» Task prompt:
Take every line containing "exceptions" out of the records.

[Records from a collection]
══════

(** X4.  When the request succeeds, the stream ends normally, the file can
    be opened and the content begins with [%PDF], [download_file] returns
    the resolved path of the file, whose content is the whole body; it has
    made one request and opened one file, removed nothing and read no
    input. *)
Theorem download_file_saves_pdf (url : string) (filename : option string)
    (w : World) (r : Response) (name f : string) (w2 : World) :
  requests_get w (clock w) url = Ok r ->
  status_passes r ->
  stream_error r = None ->
  safe_filename url filename = Ok name ->
  let path := Pathlib.joinpath OUTPUT_DIR name in
  (mkdir_parents OUTPUT_DIR ;; open_wb path) (tick (log (EvGet url) w)) = (Ok f, w2) ->
  Str.take 4 (body_of (chunks r)) = "%PDF" ->
  exists w',
    download_file url filename w = (Ok (Pathlib.key path), w')
    /\ files w' !! Pathlib.key path = Some (body_of (chunks r))
    /\ trace w' = (trace w ++ [EvGet url; EvOpenWrite (Pathlib.key path)])%list
    /\ stdin w' = stdin w.
Proof.
  intros Hget Hst Hstream Hname path Hopen Hsig.
  apply bind_ok_inv in Hopen as ([] & w1 & Hmk & Hop).
  pose proof Hop as Hop'. apply open_wb_inv in Hop' as (-> & Hnodir & ->).
  pose proof Hmk as Hmk'. apply mkdir_all_inv in Hmk' as (d & Hw1 & Hd).
  unfold download_file, try_except.
  unfold bind at 1. unfold http_get at 1. cbn [requests_get log clock]. rewrite Hget.
  unfold bind at 1. rewrite raise_for_status_passes by done.
  unfold bind at 1. unfold lift at 1. rewrite Hname.
  unfold bind at 1. rewrite Hmk.
  unfold bind at 1. fold path. rewrite Hop.
  unfold bind at 1. rewrite Hstream.
  rewrite (write_chunks_ok _ _ _ "") by apply lookup_insert_eq.
  unfold bind at 1. unfold is_valid_pdf at 1. cbn [files set_files].
  rewrite insert_insert_eq, lookup_insert_eq, append_empty_l.
  apply String.eqb_eq in Hsig. rewrite Hsig. cbn [negb]. unfold ret.
  eexists. split; [reflexivity |]. cbn [files set_files trace log stdin].
  split; [apply lookup_insert_eq |]. subst w1. cbn [trace stdin set_dirs tick log].
  split; [by rewrite <- app_assoc | reflexivity].
Qed.

Lemma download_file_saves_pdf_witness :
  exists w',
    download_file "https://www.trane.com/docs/RTU-1234%20manual.pdf" None
      (sample_world [] 200 "%PDF-1.7 the manual" [])
    = (Ok "/mnt/data/RTU-1234_manual.pdf", w')
    /\ files w' !! "/mnt/data/RTU-1234_manual.pdf" = Some "%PDF-1.7 the manual"
    /\ trace w'
       = (trace (sample_world [] 200 "%PDF-1.7 the manual" [])
            ++ [EvGet "https://www.trane.com/docs/RTU-1234%20manual.pdf";
                EvOpenWrite "/mnt/data/RTU-1234_manual.pdf"])%list
    /\ stdin w' = stdin (sample_world [] 200 "%PDF-1.7 the manual" []).
Proof.
  eapply (download_file_saves_pdf "https://www.trane.com/docs/RTU-1234%20manual.pdf" None
            (sample_world [] 200 "%PDF-1.7 the manual" [])
            (sample_response "%PDF-1.7 the manual") "RTU-1234_manual.pdf").
  - reflexivity.
  - left. simpl. lia.
  - reflexivity.
  - reflexivity.
  - reflexivity.
  - reflexivity.
Defined.

(** ** How the rounds of [find_manual] follow one another *)

Lemma find_manual_loop_fuel (f1 f2 : nat) (make model : option string) (w : World) :
  (length (stdin w) < f1)%nat -> (length (stdin w) < f2)%nat ->
  find_manual_loop f1 make model w = find_manual_loop f2 make model w.
Proof.
  revert f2 make model w. induction f1 as [|f1 IH]; intros f2 make model w H1 H2; [lia |].
  destruct f2 as [|f2]; [lia |]. cbn [find_manual_loop].
  destruct (strict_find_manual_round make model w) as [_ Hs].
  destruct (find_manual_round make model w) as [[[make' model' | v] | e] w1];
    cbn [fst snd] in Hs; try reflexivity.
  specialize (Hs make' model' eq_refl). apply IH; lia.
Qed.

(** A round that asks for another one hands over to a fresh call. *)
Lemma find_manual_continue (make model make' model' : option string) (w w1 : World) :
  find_manual_round make model w = (Ok (Continue make' model'), w1) ->
  find_manual make model w = find_manual make' model' w1.
Proof.
  intros H. unfold find_manual at 1. cbn [find_manual_loop]. rewrite H.
  destruct (strict_find_manual_round make model w) as [_ Hs].
  rewrite H in Hs. cbn [fst snd] in Hs. specialize (Hs make' model' eq_refl).
  unfold find_manual. apply find_manual_loop_fuel; lia.
Qed.

Lemma find_manual_return (make model : option string) (w w1 : World) (v : string) :
  find_manual_round make model w = (Ok (Return v), w1) ->
  find_manual make model w = Some (Ok v, w1).
Proof. intros H. unfold find_manual. cbn [find_manual_loop]. by rewrite H. Qed.

Lemma find_manual_raise (make model : option string) (w w1 : World) (e : string) :
  find_manual_round make model w = (Raise e, w1) ->
  find_manual make model w = Some (Raise e, w1).
Proof. intros H. unfold find_manual. cbn [find_manual_loop]. by rewrite H. Qed.
Record GeneratedPolygonPattern : Type := {
  polygons : list GeneratedPolygon;
  outerBoundary : option path;
  pattern_center : Point2D;
  radii : list R
}.

(** *** spacing.ts *)

Record Options : Type := {
  opt_innerRadius : option R;
  opt_outerGap : option R;
  opt_shrinkage : option R
}.

Definition no_options : Options :=
  {| opt_innerRadius := None; opt_outerGap := None; opt_shrinkage := None |}.

Definition calculateShrinkageRadii (outerRadius : R) (polygonCount : Z)
    (outerGap shrinkage : R) : list R :=
  if (polygonCount <=? 0)%Z then []
  else if (polygonCount =? 1)%Z then [outerRadius]
  else
    let multiplier := 1 - shrinkage in
    outerRadius
      :: shrinkage_loop (Z.to_nat (polygonCount - 1)) outerRadius outerGap multiplier.

Definition calculatePolygonRadii (outerRadius : R) (polygonCount : Z)
    (mode : PolygonSpacingMode) (options : Options) : list R :=
  if (polygonCount <=? 0)%Z then []
  else if (polygonCount =? 1)%Z then [outerRadius]
  else
    match mode with
    | shrinkage =>
        calculateShrinkageRadii outerRadius polygonCount
          (or_default (opt_outerGap options) 24)
          (or_default (opt_shrinkage options) 0.05)
    | uniform =>
        let innerRadius := or_default (opt_innerRadius options) (outerRadius * 0.1) in
        let rng := outerRadius - innerRadius in
        uniform_loop outerRadius rng polygonCount
    | graduated =>
        let innerRadius := or_default (opt_innerRadius options) (outerRadius * 0.1) in
        let rng := outerRadius - innerRadius in
        graduated_loop outerRadius rng polygonCount
    end.

(** *** generator.ts *)

Definition interpolate (p1 p2 : Point2D) (t : R) : Point2D :=
  {| x := x p1 + (x p2 - x p1) * t;
     y := y p1 + (y p2 - y p1) * t |}.

Definition getPolygonVertices (center : Point2D) (radius : R) (sides : Z)
    (rotationDeg : R) : list Point2D :=
  let angleStep := (2 * PI) / IZR sides in
  let startAngle := degToRad rotationDeg - PI / 2 in
  map (fun i =>
         let angle := startAngle + IZR i * angleStep in
         pointOnCircle center radius angle)
      (range 0 sides).

(** [vertices[k]] for a position inside the array. *)
Definition vertex (vertices : list Point2D) (k : Z) : Point2D :=
  nth (Z.to_nat k) vertices {| x := 0; y := 0 |}.
(** * comoda-backfill: a shallow embedding of the per-source backfill pipeline

    The development follows the Python sources under [src/ingestion]:
    - [backfill_coinapi.py]     daily OHLCV bars ([daterange], [_symbol_id],
                                [fetch_day], [upsert_and_export], [run]),
    - [backfill_cryptopanic.py] news events ([_parse_date],
                                [_sentiment_from_item], [fetch_posts], [run]),
    - [backfill_lunarcrush.py]  social sentiment ([fetch_daily], [run]),
    - [utils/schemas.py]        the canonical record types.

    Conventions of the embedding.
    - A value decoded from a response body is a [json] term; Python's dynamic
      operations on it ([.get], [or], [+], [float], iteration) are written out
      with the exception they raise on the wrong kind of value.
    - A Python [float] is modelled by an exact rational ([Q]); rounding and
      overflow of floating point arithmetic are outside the model.  The
      conversion of an [int] to a [float] is in it: an [int] no double holds
      raises [OverflowError], as [float()] and mixed arithmetic do.
    - A string stands for a Python [str] on ASCII text; [upper], [strip] and
      [split] are the [str] methods there.
    - A statement sent to the database is refused when the database refuses
      it or when its values are not bound: the INSERT statements of the
      adapters name their values [%(name)s], which [sqlalchemy.text] does
      not bind.
    - A [date] is its proleptic Gregorian ordinal, bounded as Python's
      [datetime.date] is; adding a day past [date.max] raises [OverflowError].
    - Effects (HTTP exchange, clock, logger, export files, durable tables) are
      threaded through an explicit [world]; an exception leaves the world as
      it was when the exception was raised. *)

From Stdlib Require Import ZArith QArith Lia Lqa Ascii String.
From stdpp Require Import base option list gmap strings.
From Equations Require Import Equations.

Local Set Warnings "-register-all".
Local Open Scope string_scope.
Local Open Scope list_scope.
Local Open Scope Z_scope.

(* ===================================================================== *)
(** * Python values and exceptions                                         *)
(* ===================================================================== *)

Module Py.

(** The exceptions the modelled code can meet.  All of them derive from
    Python's [Exception], so an [except Exception] clause catches each. *)
Inductive exn : Type :=
| AttributeError
| TypeError
| ValueError
| KeyError
| IndexError
| OverflowError
| ZeroDivisionError
| JSONDecodeError
| TransportError (reason : string)
| OSError (path : string)
| DBAPIError.

Inductive result (A : Type) : Type :=
| Ok (a : A)
| Raise (e : exn).
Arguments Ok {A} a.
Arguments Raise {A} e.

Definition rbind {A B} (r : result A) (k : A → result B) : result B :=
  match r with
  | Ok a => k a
  | Raise e => Raise e
  end.

(** What [json.loads] produces. *)
Inductive json : Type :=
| JNull
| JBool (b : bool)
| JInt (z : Z)
| JFloat (q : Q)
| JStr (s : string)
| JArr (items : list json)
| JObj (fields : list (string * json)).

(** [bool(v)] *)
Definition truthy (v : json) : bool :=
  match v with
  | JNull => false
  | JBool b => b
  | JInt z => negb (z =? 0)%Z
  | JFloat q => negb (Qeq_bool q 0)
  | JStr s => negb (String.eqb s "")
  | JArr l => match l with [] => false | _ => true end
  | JObj kv => match kv with [] => false | _ => true end
  end.

(** [a or b] *)
Definition py_or (a b : json) : json := if truthy a then a else b.

Fixpoint assoc (k : string) (kv : list (string * json)) : option json :=
  match kv with
  | [] => None
  | (k', v) :: rest => if String.eqb k k' then Some v else assoc k rest
  end.

(** [d.get(k, default)]; only a dict has the method. *)
Definition get (d : json) (k : string) (default : json) : result json :=
  match d with
  | JObj kv => Ok (match assoc k kv with Some v => v | None => default end)
  | _ => Raise AttributeError
  end.

(** Numbers: [bool] is a subclass of [int], so [isinstance(v, (int, float))]
    holds exactly when [as_num v] is defined. *)
Inductive num : Type :=
| NInt (z : Z)
| NFloat (q : Q).

Definition as_num (v : json) : option num :=
  match v with
  | JBool b => Some (NInt (Z.b2z b))
  | JInt z => Some (NInt z)
  | JFloat q => Some (NFloat q)
  | _ => None
  end.

Definition num_Q (n : num) : Q :=
  match n with
  | NInt z => inject_Z z
  | NFloat q => q
  end.

(** The first integer that does not convert to a [float].  The conversion
    rounds to the nearest double, ties to even; the largest double is
    2^1024 - 2^971, and from 2^1024 - 2^970 on an integer rounds to 2^1024,
    which no double holds. *)
Definition float_limit : Z := 2 ^ 1024 - 2 ^ 970.

Arguments float_limit : simpl never.

Definition fits_float (n : num) : bool :=
  match n with
  | NInt z => (Z.abs z <? float_limit)%Z
  | NFloat _ => true
  end.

══════

» Problem solution:
(** * Python values and exceptions                                         *)
(** The exceptions the modelled code can meet.  All of them derive from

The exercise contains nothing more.